Bishop began playing piano as a child, encouraged by his father, a Jamaican songwriter whose Swing, Brother, Swing was recorded by, among others, Billie Holiday with Count Basie. During the '40s Bishop's musical direction was dictated by his interest in the work of Bud Powell and he played with numerous small groups, including those led by Charlie Parker, Miles Davis and Oscar Pettiford. A period of drug addiction interrupted Bishop's career in the '50s, but the following decade proved successful both musically and in terms of conquering his habit. He worked with Curtis Fuller and also led his own small groups, with which he recorded.

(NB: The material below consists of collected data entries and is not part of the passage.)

Ltac run_block :=
  unfold for_range;
  cbn [for_loop Nat.ltb Nat.leb Nat.add andb List.filter map foldl length fst snd
       apply_writes];
  rewrite ?convertPixel_yuvBlock, ?convertPixel_yPlane;
  cbn [yuvBlock yPlane uPlane vPlane set_uPlane set_vPlane addSample
       yuvBlock_get yuvBlock_set blk00 blk01 blk10 blk11 fst snd Nat.mul Nat.add];
  rewrite ?Nat.add_0_r.

(** Luma: one store per pixel of the block, in every mode. *)
Lemma convertBlock_yPlane f X Y s :
  X < BitmapData.width img -> Y < BitmapData.height img ->
  yPlane (convertBlock _ GetYUVCoefficiants img colorInfo f ys us vs Y X s) =
  apply_writes (yPlane s)
    (map (fun p => (p.1 + p.2 * ys, yuvToUNorm ChanY (YUVBlock.y (pixelYUV coef img p))))
         (blockSamples img X Y)).
Proof.
  intros HX HY.
  unfold convertBlock.
  match goal with
  | |- yPlane (if _ then subsample420 _ _ _ _ ?bw ?bh ?t else _) = _ =>
      destruct (subsampling_same_luma f us vs X Y bw bh t) as [_ ->]
  end.
  unfold blockSamples. cbn [fst snd List.filter].
  block_shapes HX HY.
  all: run_block; reflexivity.
Qed.

(** Chroma under 4:2:0: one store per block, of the average over the
    pixels the block has. *)
Lemma convertBlock_420_chroma X Y s :
  X < BitmapData.width img -> Y < BitmapData.height img ->
  let s' := convertBlock _ GetYUVCoefficiants img colorInfo Subsampling420 ys us vs Y X s in
  uPlane s' =
    apply_writes (uPlane s)
      [(Nat.shiftr X 1 + Nat.shiftr Y 1 * us,
        yuvToUNorm ChanU (average (map chromaU (blockSamples img X Y))))] /\
  vPlane s' =
    apply_writes (vPlane s)
      [(Nat.shiftr X 1 + Nat.shiftr Y 1 * vs,
        yuvToUNorm ChanV (average (map chromaV (blockSamples img X Y))))].
Proof.
  intros HX HY. unfold convertBlock, blockSamples, average, subsample420, chromaU, chromaV.
  cbn [fst snd List.filter YUVChromaSubsampling_eqb].
  block_shapes HX HY.
  all: run_block.
  all: repeat match goal with
       | |- context [uPlane (convertPixel ?a ?b ?c ?d ?f ?e1 ?e2 ?e3 ?x ?y ?i ?j ?t)] =>
           destruct (convertPixel_chroma f x y i j t eq_refl) as [-> _]
       | |- context [vPlane (convertPixel ?a ?b ?c ?d ?f ?e1 ?e2 ?e3 ?x ?y ?i ?j ?t)] =>
           destruct (convertPixel_chroma f x y i j t eq_refl) as [_ ->]
       end.
  all: split; reflexivity.
Qed.

(** Chroma under 4:2:2: one store per row of the block, of the average over
    the pixels the row has. *)
Lemma convertBlock_422_chroma X Y s :
  X < BitmapData.width img -> Y < BitmapData.height img ->
  let s' := convertBlock _ GetYUVCoefficiants img colorInfo Subsampling422 ys us vs Y X s in
  uPlane s' =
    apply_writes (uPlane s)
      (map (fun y => (Nat.shiftr X 1 + y * us,
                      yuvToUNorm ChanU (average (map chromaU (rowSamples img X y)))))
           (blockRows img Y)) /\
  vPlane s' =
    apply_writes (vPlane s)
      (map (fun y => (Nat.shiftr X 1 + y * vs,
                      yuvToUNorm ChanV (average (map chromaV (rowSamples img X y)))))
           (blockRows img Y)).
Proof.
  intros HX HY.
  unfold convertBlock, blockRows, rowSamples, average, chromaU, chromaV.
  cbn [fst snd List.filter YUVChromaSubsampling_eqb].
  block_shapes HX HY.
  all: run_block; unfold subsample422Row; do 2 run_block.
  all: repeat match goal with
       | |- context [uPlane (convertPixel ?a ?b ?c ?d ?f ?e1 ?e2 ?e3 ?x ?y ?i ?j ?t)] =>
           destruct (convertPixel_chroma f x y i j t eq_refl) as [-> _]
       | |- context [vPlane (convertPixel ?a ?b ?c ?d ?f ?e1 ?e2 ?e3 ?x ?y ?i ?j ?t)] =>
           destruct (convertPixel_chroma f x y i j t eq_refl) as [_ ->]
       end.
  all: split; reflexivity.
Qed.

(** Chroma under 4:4:4: one store per pixel of the block. *)
Lemma convertBlock_444_chroma X Y s :
  X < BitmapData.width img -> Y < BitmapData.height img ->
  let s' := convertBlock _ GetYUVCoefficiants img colorInfo Subsampling444 ys us vs Y X s in
  uPlane s' =
    apply_writes (uPlane s)
      (map (fun p => (p.1 + p.2 * us, yuvToUNorm ChanU (chromaU p)))
           (blockSamples img X Y)) /\
  vPlane s' =
    apply_writes (vPlane s)
      (map (fun p => (p.1 + p.2 * vs, yuvToUNorm ChanV (chromaV p)))
           (blockSamples img X Y)).
Proof.
  intros HX HY. unfold convertBlock, blockSamples.
  cbn [fst snd List.filter YUVChromaSubsampling_eqb].
  block_shapes HX HY.
  all: run_block; rewrite ?convertPixel_444_uPlane, ?convertPixel_444_vPlane;
       rewrite ?Nat.add_0_r.
  all: split; reflexivity.
Qed.

(** In the other modes a block stores no chroma. *)
Lemma convertBlock_no_chroma f X Y s :
  YUVChromaSubsampling_eqb f Subsampling444 = false ->
  YUVChromaSubsampling_eqb f Subsampling420 = false ->
  YUVChromaSubsampling_eqb f Subsampling422 = false ->
  same_chroma (convertBlock _ GetYUVCoefficiants img colorInfo f ys us vs Y X s) s.
Proof.
  intros H444 H420 H422. unfold convertBlock. rewrite H420, H422.
  apply (for_range_inv (fun t => same_chroma t s)); [|done]. intros bY t3 _ Ht3.
  apply (for_range_inv (fun t => same_chroma t s)); [|done]. intros bX t4 _ Ht4.
  unfold convertPixel. by rewrite H444.
Qed.

(** The planes a block leaves depend on the planes it finds, not on what
    the block array held. *)
Lemma convertBlock_same_planes f X Y s1 s2 :
  X < BitmapData.width img -> Y < BitmapData.height img ->
  same_planes s1 s2 ->
  same_planes (convertBlock _ GetYUVCoefficiants img colorInfo f ys us vs Y X s1)
              (convertBlock _ GetYUVCoefficiants img colorInfo f ys us vs Y X s2).
Proof.
  intros HX HY (Hy & Hu & Hv). split.
  { by rewrite !convertBlock_yPlane, Hy. }
  destruct (YUVChromaSubsampling_eqb f Subsampling444) eqn:H444;
    [destruct f; try discriminate H444;
     destruct (convertBlock_444_chroma X Y s1 HX HY) as [-> ->];
     destruct (convertBlock_444_chroma X Y s2 HX HY) as [-> ->];
     by rewrite Hu, Hv|].
  destruct (YUVChromaSubsampling_eqb f Subsampling420) eqn:H420;
    [destruct f; try discriminate H420;
     destruct (convertBlock_420_chroma X Y s1 HX HY) as [-> ->];
     destruct (convertBlock_420_chroma X Y s2 HX HY) as [-> ->];
     by rewrite Hu, Hv|].
  destruct (YUVChromaSubsampling_eqb f Subsampling422) eqn:H422;
    [destruct f; try discriminate H422;
     destruct (convertBlock_422_chroma X Y s1 HX HY) as [-> ->];
     destruct (convertBlock_422_chroma X Y s2 HX HY) as [-> ->];
     by rewrite Hu, Hv|].
  destruct (convertBlock_no_chroma f X Y s1 H444 H420 H422) as [-> ->].
  destruct (convertBlock_no_chroma f X Y s2 H444 H420 H422) as [-> ->].
  done.
Qed.

(** Hence the planes [ColorToYUV8] returns do not depend on the
    indeterminate first contents of [yuvBlock]. *)
Lemma ColorToYUV8_loops_init_irrelevant f arr1 arr2 yPlane0 uPlane0 vPlane0 :
  same_planes
    (ColorToYUV8_loops _ GetYUVCoefficiants img colorInfo f ys us vs
       (mkConv arr1 yPlane0 uPlane0 vPlane0))
    (ColorToYUV8_loops _ GetYUVCoefficiants img colorInfo f ys us vs
       (mkConv arr2 yPlane0 uPlane0 vPlane0)).
Proof.
  unfold ColorToYUV8_loops.
  apply for_range_rel; [|done]. intros Y t1 t2 HY Ht.
  apply for_range_rel; [|done]. intros X t1' t2' HX Ht'.
  by apply convertBlock_same_planes.
Qed.
(** * WattWise: usage accounting, log store, daily aggregation, leaderboard

    A shallow embedding of the accounting core of [src/App.py]: the
    [Device] ledger, the per-user data file with its summary block and its
    log block, the replay of the log into per-day usage, and the leaderboard.

    Conventions.
    - Text is [string]; a character is a code point below 256.
    - A [datetime] keeps the calendar fields CPython keeps; differences and
      comparisons go through the count of microseconds since the start of
      ordinal day 0, which is how [timedelta] works.
    - Python floats are idealised as exact rationals ([Q], compared with
      [==]); [float()] and the formatting of a float inside an f-string are
      parameters of the development.  Only finite numbers are in the model:
      [inf] and [nan], which [float()] also returns, are not, and the sum of
      several pieces is exact where the float sum is rounded.
    - The content of a file is the text that reading in text mode delivers,
      every CR and CRLF already turned into LF; [universal_newlines] is
      that translation, and [read_text] applies it where text that was
      written is read again.
    - [datetime.now()] is a parameter of every operation that reads the
      clock. *)

From Stdlib Require Import ZArith QArith Ascii String List Lia.
From stdpp Require Import base gmap strings list sorting.

Local Open Scope Z_scope.

(** ** Python string operations *)

Module PyStr.

Definition LF : ascii := "010"%char.

(** [str.isspace] on one character. *)
Definition is_space (c : ascii) : bool :=
  match c with
  | "009" | "010" | "011" | "012" | "013"
  | "028" | "029" | "030" | "031" | " " | "133" | "160" => true
  | _ => false
  end%char.

Fixpoint lstrip (s : string) : string :=
  match s with
  | EmptyString => EmptyString
  | String c s' => if is_space c then lstrip s' else s
  end.

Fixpoint rstrip (s : string) : string :=
  match s with
  | EmptyString => EmptyString
  | String c s' =>
      match rstrip s' with
      | EmptyString => if is_space c then EmptyString else String c EmptyString
      | r => String c r
      end
  end.

(** [s.strip()] *)
Definition strip (s : string) : string := rstrip (lstrip s).
(** X12. The constructor accepts exactly the attribute types 0 to 8 and
    throws "Invalid attribute accessor type" for any other number; the
    buffer type is Uint16 for the two joint id attributes (5 and 7) and
    Float32 otherwise. The accessor it returns has component count 0, and
    since [n % 0] is NaN every [get] (with or without [out]) and every
    [set] on it throws the length error before any native call: the
    accessor is unusable until [Mesh.attribute] has filled in its
    fields. *)
Theorem accessor_constructor_types (type : Z) :
  (0 <= type <= 8 ->
   exists a,
     constructor type = inr a
     /\ _componentCount a = 0
     /\ (_bufferType a = Uint16 <-> type = 5 \/ type = 7)
     /\ (_bufferType a = Float32 <-> type <> 5 /\ type <> 7)
     /\ (forall index out (w : World),
           get a index out w
           = Threw (Error (not_a_multiple
                             (Z.of_nat (Datatypes.length out)) 0)) w)
     /\ (forall index (w : World),
           get_default a index w = Threw (Error (not_a_multiple 0 0)) w)
     /\ (forall i v (w : World),
           set a i v w = Threw (Error (not_a_multiple (array_length v) 0)) w))
  /\ (~ 0 <= type <= 8 ->
      constructor type
      = inl (Error ("Invalid attribute accessor type: " +:+ pretty type))).
Proof.
  split.
  - intros Ht.
    assert (type = 0 \/ type = 1 \/ type = 2 \/ type = 3 \/ type = 4
            \/ type = 5 \/ type = 6 \/ type = 7 \/ type = 8) as Cases by lia.
    assert (forall a, _componentCount a = 0 -> length a = 0 ->
              (forall index out (w : World),
                 get a index out w
                 = Threw (Error (not_a_multiple
                                   (Z.of_nat (Datatypes.length out)) 0)) w)
              /\ (forall index (w : World),
                    get_default a index w
                    = Threw (Error (not_a_multiple 0 0)) w)
              /\ (forall i v (w : World),
                    set a i v w
                    = Threw (Error (not_a_multiple (array_length v) 0)) w))
      as Unusable.
    { intros a Hc Hl. split; [| split].
      - intros. apply get_zero_components. exact Hc.
      - intros. unfold get_default, createArray, bind. rewrite Hc, Hl. simpl.
        rewrite get_zero_components by exact Hc. reflexivity.
      - intros. unfold set. rewrite Hc. reflexivity. }
    destruct Cases as [-> | [-> | [-> | [-> | [-> | [-> | [-> | [-> | ->]]]]]]]];
      eexists; (split; [reflexivity |]); (split; [reflexivity |]);
      (split; [simpl; split; intros; try discriminate; try lia; try reflexivity |]);
      (split; [simpl; split; intros; try discriminate; try lia; try reflexivity |]);
      apply Unusable; reflexivity.
  - intros Ht. unfold constructor.
    rewrite bool_decide_eq_false_2.
    + rewrite bool_decide_eq_false_2; [reflexivity |].
      intros Hin. cbv [MeshAttribute.JointId MeshAttribute.SecondaryJointId]
        in Hin.
      repeat (apply elem_of_cons in Hin as [-> | Hin]; [lia |]).
      by apply elem_of_nil in Hin.
    + intros Hin.
      cbv [MeshAttribute.Position MeshAttribute.Normal
             MeshAttribute.TextureCoordinate MeshAttribute.Tangent
             MeshAttribute.Color MeshAttribute.JointWeight
             MeshAttribute.SecondaryJointWeight] in Hin.
      repeat (apply elem_of_cons in Hin as [-> | Hin]; [lia |]).
      by apply elem_of_nil in Hin.
Qed.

He resumed his musical studies too, and after relocating in Los Angeles at the end of the '60s he took up teaching. In the late '70s he was back on the east coast, playing and teaching. Rarely performing outside the New York area, and with only a few recordings that fully demonstrate his skills, Bishop remains largely unknown to the wider jazz audience, despite being held in high regard by his fellow musicians. He is the author of a book on jazz theory.